**Your instructions**. Return the lines below in which the string "normTargetModel" occurs.

##### Input data

(* ===== verification/Cascade.v ===== *)
(** * Admission decisions: [pkg/governor/cascade.go]

    The engine that forwards, reroutes or sheds each request, from the quota
    snapshot and the local limiter. The limiter is shared mutable state: the
    functions that touch it return the engine with the limiter they leave. *)

From S2P Require Import Prelude GoStrings GoFloat Quota Config Bucket Limiter.
From stdpp Require Import options.
Import Priority TokenBucket Limiter.

Module Cascade.

(** [Decision] of [types.go]; [RetryAfter] in nanoseconds. *)
Record Decision := mkDecision {
  Drop : bool;
  ReplaceModel : string;
  ReplaceRegion : string;
  Reason : string;
  RetryAfter : option Z
}.

Definition IsDrop (d : Decision) : bool := Drop d.

Definition IsForward (d : Decision) : bool :=
  negb (Drop d) && String.eqb (ReplaceModel d) "" && String.eqb (ReplaceRegion d) "".

Record CascadeEngine := mkCascadeEngine {
  customPolicies : gmap string Config.CustomPolicy;
  bestEffortCeiling : float64;
  limiter : option Limiter
}.

Record Request := mkRequest {
  Project : string;
  Region : string;
  Model : string;
  ReqPriority : Priority;
  Policy : string;
  Tokens : Z
}.

Definition WithLimiter (ce : CascadeEngine) (l : option Limiter) : CascadeEngine :=
  {| customPolicies := customPolicies ce; bestEffortCeiling := bestEffortCeiling ce;
     limiter := l |}.

Section cascade.
Context `{GoUnicode} `{GoArch}.

(** ** Construction *)

Definition normalizeStep (p : Config.CascadeStep) : result Config.CascadeStep :=
  let normTargetModel := trim_space (Config.TargetModel p) in
  if String.eqb normTargetModel "" then Err "TargetModel in CascadeStep cannot be empty"
  else
    let normTargetRegion := trim_space (Config.TargetRegion p) in
    if String.eqb normTargetRegion "" then Err "TargetRegion in CascadeStep cannot be empty"
    else Ok (Config.mkCascadeStep normTargetModel normTargetRegion).

Fixpoint normalizeCascade (steps : list Config.CascadeStep) : result (list Config.CascadeStep) :=
  match steps with
  | [] => Ok []
  | p :: steps =>
      let? q := normalizeStep p in
      let? qs := normalizeCascade steps in
      Ok (q :: qs)
  end.

Fixpoint normalizePolicies (entries : list (string * Config.CustomPolicy))
    (norm : gmap string Config.CustomPolicy) : result (gmap string Config.CustomPolicy) :=
  match entries with
  | [] => Ok norm
  | (name, policy) :: entries =>
      let normName := to_lower (trim_space name) in
      if String.eqb normName "" then Err "policy name cannot be empty"
      else
        match Config.Cascade policy with
        | [] => Err ("policy " +:+ go_quote name +:+ " must define at least one cascade step")
        | steps =>
            let? normCascade := normalizeCascade steps in
            normalizePolicies entries (<[normName := Config.mkCustomPolicy normCascade]> norm)
        end
  end.

(** [entries] is the policy map in the order in which [range] visits it. *)
Definition NewCascadeEngine (entries : list (string * Config.CustomPolicy))
    : result CascadeEngine :=
  let? norm := normalizePolicies entries ∅ in
  Ok {| customPolicies := norm;
        bestEffortCeiling :=
          f64_div (f64_of_Z (100 -! Config.DefaultCriticalReservePercent)) (f64_of_Z 100);
        limiter := None |}.

Definition NewCascadeEngineFromConfig (cfg : option Config.Config)
    (policies : list (string * Config.CustomPolicy))
    (allowances : list (string * option Config.ModelLimit)) (clk : nat → Time)
    : result CascadeEngine :=
  match cfg with
  | None => Err "config cannot be nil"
  | Some _ =>
      let? ce := NewCascadeEngine policies in
      let? l := NewLimiter cfg allowances clk in
      Ok {| customPolicies := customPolicies ce;
            bestEffortCeiling := Config.BestEffortCeiling cfg;
            limiter := Some l |}
  end.

(** ** Quota lookups *)

Definition getEffectiveQuota (snapshot : option pb.QuotaSnapshot) (project region model : string)
    : option pb.ModelQuota :=
  match snapshot with
  | None => None
  | Some _ =>
      let projectQuota :=
        if String.eqb project "" then Err ""
        else Helpers.GetProjectQuota snapshot project region model in
      match projectQuota with
      | Ok q => Some q
      | Err _ =>
          match Helpers.GetOrgQuota snapshot region model with
          | Ok q => Some q
          | Err _ => None
          end
      end
  end.

Definition formatUtilization (q : option pb.ModelQuota) : string :=
  match q with
  | None => "unknown quota"
  | Some q =>
      "RPM: " +:+ fmt_f1 (f64_mul (pb.UtilizationRpm q) (f64_of_Z 100)) +:+ "%, TPM: "
        +:+ fmt_f1 (f64_mul (pb.UtilizationTpm q) (f64_of_Z 100)) +:+ "%"
  end.

Definition aboveCeiling (ce : CascadeEngine) (q : option pb.ModelQuota) : bool :=
  match q with
  | None => false
  | Some q => f64_leb (bestEffortCeiling ce) (pb.UtilizationRpm q)
              || f64_leb (bestEffortCeiling ce) (pb.UtilizationTpm q)
  end.

Definition knows (ce : CascadeEngine) (snapshot : option pb.QuotaSnapshot)
    (project region model : string) : bool :=
  match getEffectiveQuota snapshot project region model with
  | Some _ => true
  | None => Known (limiter ce) region model
  end.

(** ** Deciding *)

(** The snapshot says the target is full for best-effort traffic. *)
Definition snapshotFull (ce : CascadeEngine) (q : option pb.ModelQuota) : bool :=
  match q with
  | None => false
  | Some _ => IsSaturated q || aboveCeiling ce q
  end.

Definition tryTarget (ce : CascadeEngine) (snapshot : option pb.QuotaSnapshot)
    (project region model : string) (tokens : Z) : (bool * string) * CascadeEngine :=
  let q := getEffectiveQuota snapshot project region model in
  if snapshotFull ce q then
    ((false, "model " +:+ model +:+ " in " +:+ region +:+ " is saturated/exceeded threshold ("
               +:+ formatUtilization q +:+ ")"), ce)
  else
    let '((ok, known), l) := TryAdmit (limiter ce) region model tokens in
    let ce := WithLimiter ce l in
    if known && negb ok then
      ((false, "model " +:+ model +:+ " in " +:+ region
                 +:+ " reached the critical reserve of its local allowance"), ce)
    else ((true, ""), ce).

(** The loop over the cascade: the step that admitted, if any. *)
Fixpoint tryCascade (ce : CascadeEngine) (snapshot : option pb.QuotaSnapshot) (r : Request)
    (steps : list Config.CascadeStep) : option Config.CascadeStep * CascadeEngine :=
  match steps with
  | [] => (None, ce)
  | cs :: steps =>
      if negb (knows ce snapshot (Project r) (Config.TargetRegion cs) (Config.TargetModel cs))
      then tryCascade ce snapshot r steps
      else
        let '((ok, _), ce) := tryTarget ce snapshot (Project r) (Config.TargetRegion cs)
                                (Config.TargetModel cs) (Tokens r) in
        if ok : bool then (Some cs, ce) else tryCascade ce snapshot r steps
  end.

Definition forward (reason : string) : Decision := mkDecision false "" "" reason None.
Definition shed (reason : string) : Decision :=
  mkDecision true "" "" reason (Some DefaultRetryAfter).

Definition decideCritical (ce : CascadeEngine) (q : option pb.ModelQuota) (r : Request)
    : Decision * CascadeEngine :=
  let '((within, _), l) := AdmitCritical (limiter ce) (Region r) (Model r) (Tokens r) in
  let reason :=
    if negb within || IsSaturated q
    then "priority traffic is not modified. WARNING: the allowance for the target is used up"
    else "priority traffic is not modified. The target status is NOT saturated" in
  (forward reason, WithLimiter ce l).

Definition decideCustom (ce : CascadeEngine) (snapshot : option pb.QuotaSnapshot) (r : Request)
    : Decision * CascadeEngine :=
  let '((ok, why), ce) := tryTarget ce snapshot (Project r) (Region r) (Model r) (Tokens r) in
  if ok : bool then
    (forward ("custom traffic: primary " +:+ Model r +:+ " in " +:+ Region r
              +:+ " healthy, admitted"), ce)
  else
    let normPolicyName := to_lower (trim_space (Policy r)) in
    match from_option Config.Cascade [] (customPolicies ce !! normPolicyName) with
    | [] =>
        (shed ("ERROR: given policy name " +:+ normPolicyName
                 +:+ " does not exist or has empty cascade; " +:+ why
                 +:+ "; Treating as best_effort does not cascade"), ce)
    | steps =>
        let '(found, ce) := tryCascade ce snapshot r steps in
        match found with
        | Some cs =>
            (mkDecision false (Config.TargetModel cs) (Config.TargetRegion cs)
               ("combined failover: " +:+ Model r +:+ " in " +:+ Region r
                  +:+ " saturated -> rerouted to " +:+ Config.TargetModel cs +:+ " in "
                  +:+ Config.TargetRegion cs) None, ce)
        | None =>
            (shed ("Primary target and cascade targets defined in policy " +:+ normPolicyName
                     +:+ " are all saturated; Dropping traffic"), ce)
        end
    end.

Definition decideBestEffort (ce : CascadeEngine) (snapshot : option pb.QuotaSnapshot) (r : Request)
    : Decision * CascadeEngine :=
  let '((ok, why), ce) := tryTarget ce snapshot (Project r) (Region r) (Model r) (Tokens r) in
  if ok : bool then (forward "best_effort admitted within threshold", ce)
  else (shed (why +:+ "; best_effort does not cascade"), ce).

Definition Decide (ce : CascadeEngine) (snapshot : option pb.QuotaSnapshot) (r : Request)
    : Decision * CascadeEngine :=
  let primaryQuota := getEffectiveQuota snapshot (Project r) (Region r) (Model r) in
  match primaryQuota, Known (limiter ce) (Region r) (Model r) with
  | None, false => (forward "primary quota data unavailable, admitting optimistically", ce)
  | _, _ =>
      match ReqPriority r with
      | PRIORITY_CRITICAL => decideCritical ce primaryQuota r
      | PRIORITY_CUSTOM => decideCustom ce snapshot r
      | _ => decideBestEffort ce snapshot r
      end
  end.

Definition Evaluate (ce : CascadeEngine) (snapshot : option pb.QuotaSnapshot)
    (project region model : string) (priority : Priority) (policyName : string)
    : Decision * CascadeEngine :=
  Decide ce snapshot (mkRequest project region model priority policyName 0).

End cascade.

(** ** What a decision does to the limiter *)

Section decisions.
Context `{GoUnicode} `{GoArch}.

##########

**Response to this task**.
  let normTargetModel := trim_space (Config.TargetModel p) in
  if String.eqb normTargetModel "" then Err "TargetModel in CascadeStep cannot be empty"
    else Ok (Config.mkCascadeStep normTargetModel normTargetRegion).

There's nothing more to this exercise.